> [Task to carry out] Only one stretch of the data below is wanted: the lines starting at the one with "Definition is_col_blinker (n" and ending at the one with "(** ** Concrete boards and runs *)", both included, given again exactly.

[Stored data]
====
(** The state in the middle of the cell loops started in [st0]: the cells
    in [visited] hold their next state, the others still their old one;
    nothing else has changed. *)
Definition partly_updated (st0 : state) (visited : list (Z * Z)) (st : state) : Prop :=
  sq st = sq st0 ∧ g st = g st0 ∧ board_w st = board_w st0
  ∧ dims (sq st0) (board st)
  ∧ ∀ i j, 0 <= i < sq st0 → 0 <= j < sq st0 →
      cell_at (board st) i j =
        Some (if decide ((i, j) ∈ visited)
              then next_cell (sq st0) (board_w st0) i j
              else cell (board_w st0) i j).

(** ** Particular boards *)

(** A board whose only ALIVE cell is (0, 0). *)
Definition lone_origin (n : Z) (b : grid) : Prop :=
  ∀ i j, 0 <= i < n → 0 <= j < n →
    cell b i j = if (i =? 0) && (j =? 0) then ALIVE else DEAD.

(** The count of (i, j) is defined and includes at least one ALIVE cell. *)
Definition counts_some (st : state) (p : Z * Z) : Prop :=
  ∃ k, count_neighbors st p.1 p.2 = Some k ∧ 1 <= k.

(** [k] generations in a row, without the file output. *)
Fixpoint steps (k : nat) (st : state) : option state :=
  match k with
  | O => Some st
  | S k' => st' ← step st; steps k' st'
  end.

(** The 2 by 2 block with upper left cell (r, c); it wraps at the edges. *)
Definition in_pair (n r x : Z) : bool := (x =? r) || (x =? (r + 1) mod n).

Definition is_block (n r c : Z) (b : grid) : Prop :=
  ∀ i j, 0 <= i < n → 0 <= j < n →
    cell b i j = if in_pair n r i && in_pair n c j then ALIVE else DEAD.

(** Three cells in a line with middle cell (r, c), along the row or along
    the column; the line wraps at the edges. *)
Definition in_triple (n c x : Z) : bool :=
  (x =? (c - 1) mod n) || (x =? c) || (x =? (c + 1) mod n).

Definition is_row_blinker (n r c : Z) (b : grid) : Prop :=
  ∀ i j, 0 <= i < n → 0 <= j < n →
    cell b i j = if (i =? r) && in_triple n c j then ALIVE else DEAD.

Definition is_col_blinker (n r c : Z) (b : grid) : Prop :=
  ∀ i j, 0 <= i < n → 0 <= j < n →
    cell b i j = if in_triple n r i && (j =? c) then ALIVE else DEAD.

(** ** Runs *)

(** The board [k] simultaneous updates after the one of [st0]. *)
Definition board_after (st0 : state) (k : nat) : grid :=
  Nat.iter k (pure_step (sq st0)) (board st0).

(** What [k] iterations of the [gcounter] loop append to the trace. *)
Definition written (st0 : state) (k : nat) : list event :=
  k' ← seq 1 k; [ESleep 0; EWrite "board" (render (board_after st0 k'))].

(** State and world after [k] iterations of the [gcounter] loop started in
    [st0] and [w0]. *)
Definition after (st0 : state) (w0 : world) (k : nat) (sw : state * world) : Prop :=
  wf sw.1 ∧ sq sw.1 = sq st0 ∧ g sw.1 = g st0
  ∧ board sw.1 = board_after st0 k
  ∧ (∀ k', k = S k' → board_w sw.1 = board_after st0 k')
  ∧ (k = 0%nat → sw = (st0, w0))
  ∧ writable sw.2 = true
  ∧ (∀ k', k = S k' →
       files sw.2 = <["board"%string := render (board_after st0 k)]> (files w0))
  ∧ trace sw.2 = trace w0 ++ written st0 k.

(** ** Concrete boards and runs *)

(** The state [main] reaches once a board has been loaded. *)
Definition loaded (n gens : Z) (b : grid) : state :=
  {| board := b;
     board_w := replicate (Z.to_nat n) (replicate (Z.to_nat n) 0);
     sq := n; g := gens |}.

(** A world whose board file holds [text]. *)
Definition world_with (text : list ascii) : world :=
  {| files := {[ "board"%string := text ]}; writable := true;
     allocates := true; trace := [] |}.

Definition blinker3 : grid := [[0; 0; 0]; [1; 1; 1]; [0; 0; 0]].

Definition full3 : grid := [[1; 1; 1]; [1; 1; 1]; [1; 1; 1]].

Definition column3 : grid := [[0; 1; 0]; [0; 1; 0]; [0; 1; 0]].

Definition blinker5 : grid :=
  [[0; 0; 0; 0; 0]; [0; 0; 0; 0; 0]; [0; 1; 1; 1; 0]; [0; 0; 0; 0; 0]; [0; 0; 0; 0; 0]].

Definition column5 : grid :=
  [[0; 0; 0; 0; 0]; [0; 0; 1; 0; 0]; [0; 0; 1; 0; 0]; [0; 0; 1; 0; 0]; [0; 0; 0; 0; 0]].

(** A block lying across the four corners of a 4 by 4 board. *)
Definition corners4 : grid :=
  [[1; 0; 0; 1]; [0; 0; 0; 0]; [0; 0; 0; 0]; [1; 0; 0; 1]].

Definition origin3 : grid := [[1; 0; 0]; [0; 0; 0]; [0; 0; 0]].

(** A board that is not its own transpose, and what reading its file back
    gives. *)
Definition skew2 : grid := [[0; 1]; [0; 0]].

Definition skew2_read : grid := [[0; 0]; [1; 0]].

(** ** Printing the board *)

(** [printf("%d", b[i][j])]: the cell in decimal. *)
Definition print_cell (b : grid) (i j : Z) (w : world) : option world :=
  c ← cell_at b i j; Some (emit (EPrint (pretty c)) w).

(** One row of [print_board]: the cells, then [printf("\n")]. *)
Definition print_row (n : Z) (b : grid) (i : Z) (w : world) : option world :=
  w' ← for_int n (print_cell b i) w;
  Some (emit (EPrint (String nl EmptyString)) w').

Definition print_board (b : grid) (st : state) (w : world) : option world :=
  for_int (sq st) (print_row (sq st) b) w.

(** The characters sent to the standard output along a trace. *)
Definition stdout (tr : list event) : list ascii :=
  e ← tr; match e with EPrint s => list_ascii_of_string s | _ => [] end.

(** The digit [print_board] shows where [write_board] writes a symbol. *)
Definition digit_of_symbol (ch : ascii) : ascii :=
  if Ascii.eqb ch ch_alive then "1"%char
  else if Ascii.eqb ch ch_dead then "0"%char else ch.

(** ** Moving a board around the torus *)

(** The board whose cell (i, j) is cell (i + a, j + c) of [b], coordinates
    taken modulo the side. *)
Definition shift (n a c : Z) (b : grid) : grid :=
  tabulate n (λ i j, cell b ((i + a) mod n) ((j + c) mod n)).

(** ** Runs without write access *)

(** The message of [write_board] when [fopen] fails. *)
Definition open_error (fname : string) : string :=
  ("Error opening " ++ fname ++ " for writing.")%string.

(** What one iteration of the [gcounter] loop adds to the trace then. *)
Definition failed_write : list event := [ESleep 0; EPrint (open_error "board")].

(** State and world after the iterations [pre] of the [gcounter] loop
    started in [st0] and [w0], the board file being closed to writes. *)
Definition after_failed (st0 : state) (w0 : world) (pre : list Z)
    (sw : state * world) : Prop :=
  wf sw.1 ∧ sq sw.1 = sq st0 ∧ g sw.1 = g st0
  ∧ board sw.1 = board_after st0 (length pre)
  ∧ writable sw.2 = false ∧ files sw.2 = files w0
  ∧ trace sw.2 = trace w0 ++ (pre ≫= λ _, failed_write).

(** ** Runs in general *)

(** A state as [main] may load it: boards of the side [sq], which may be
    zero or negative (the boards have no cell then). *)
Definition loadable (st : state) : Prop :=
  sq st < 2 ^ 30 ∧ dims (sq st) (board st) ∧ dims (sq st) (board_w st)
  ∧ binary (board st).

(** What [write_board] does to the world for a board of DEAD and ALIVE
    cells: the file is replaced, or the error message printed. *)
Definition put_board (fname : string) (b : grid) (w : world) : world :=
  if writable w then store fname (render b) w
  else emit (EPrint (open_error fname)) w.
====
> [Completed task]
Definition is_col_blinker (n r c : Z) (b : grid) : Prop :=
  ∀ i j, 0 <= i < n → 0 <= j < n →
    cell b i j = if in_triple n r i && (j =? c) then ALIVE else DEAD.

(** ** Runs *)

(** The board [k] simultaneous updates after the one of [st0]. *)
Definition board_after (st0 : state) (k : nat) : grid :=
  Nat.iter k (pure_step (sq st0)) (board st0).

(** What [k] iterations of the [gcounter] loop append to the trace. *)
Definition written (st0 : state) (k : nat) : list event :=
  k' ← seq 1 k; [ESleep 0; EWrite "board" (render (board_after st0 k'))].

(** State and world after [k] iterations of the [gcounter] loop started in
    [st0] and [w0]. *)
Definition after (st0 : state) (w0 : world) (k : nat) (sw : state * world) : Prop :=
  wf sw.1 ∧ sq sw.1 = sq st0 ∧ g sw.1 = g st0
  ∧ board sw.1 = board_after st0 k
  ∧ (∀ k', k = S k' → board_w sw.1 = board_after st0 k')
  ∧ (k = 0%nat → sw = (st0, w0))
  ∧ writable sw.2 = true
  ∧ (∀ k', k = S k' →
       files sw.2 = <["board"%string := render (board_after st0 k)]> (files w0))
  ∧ trace sw.2 = trace w0 ++ written st0 k.

(** ** Concrete boards and runs *)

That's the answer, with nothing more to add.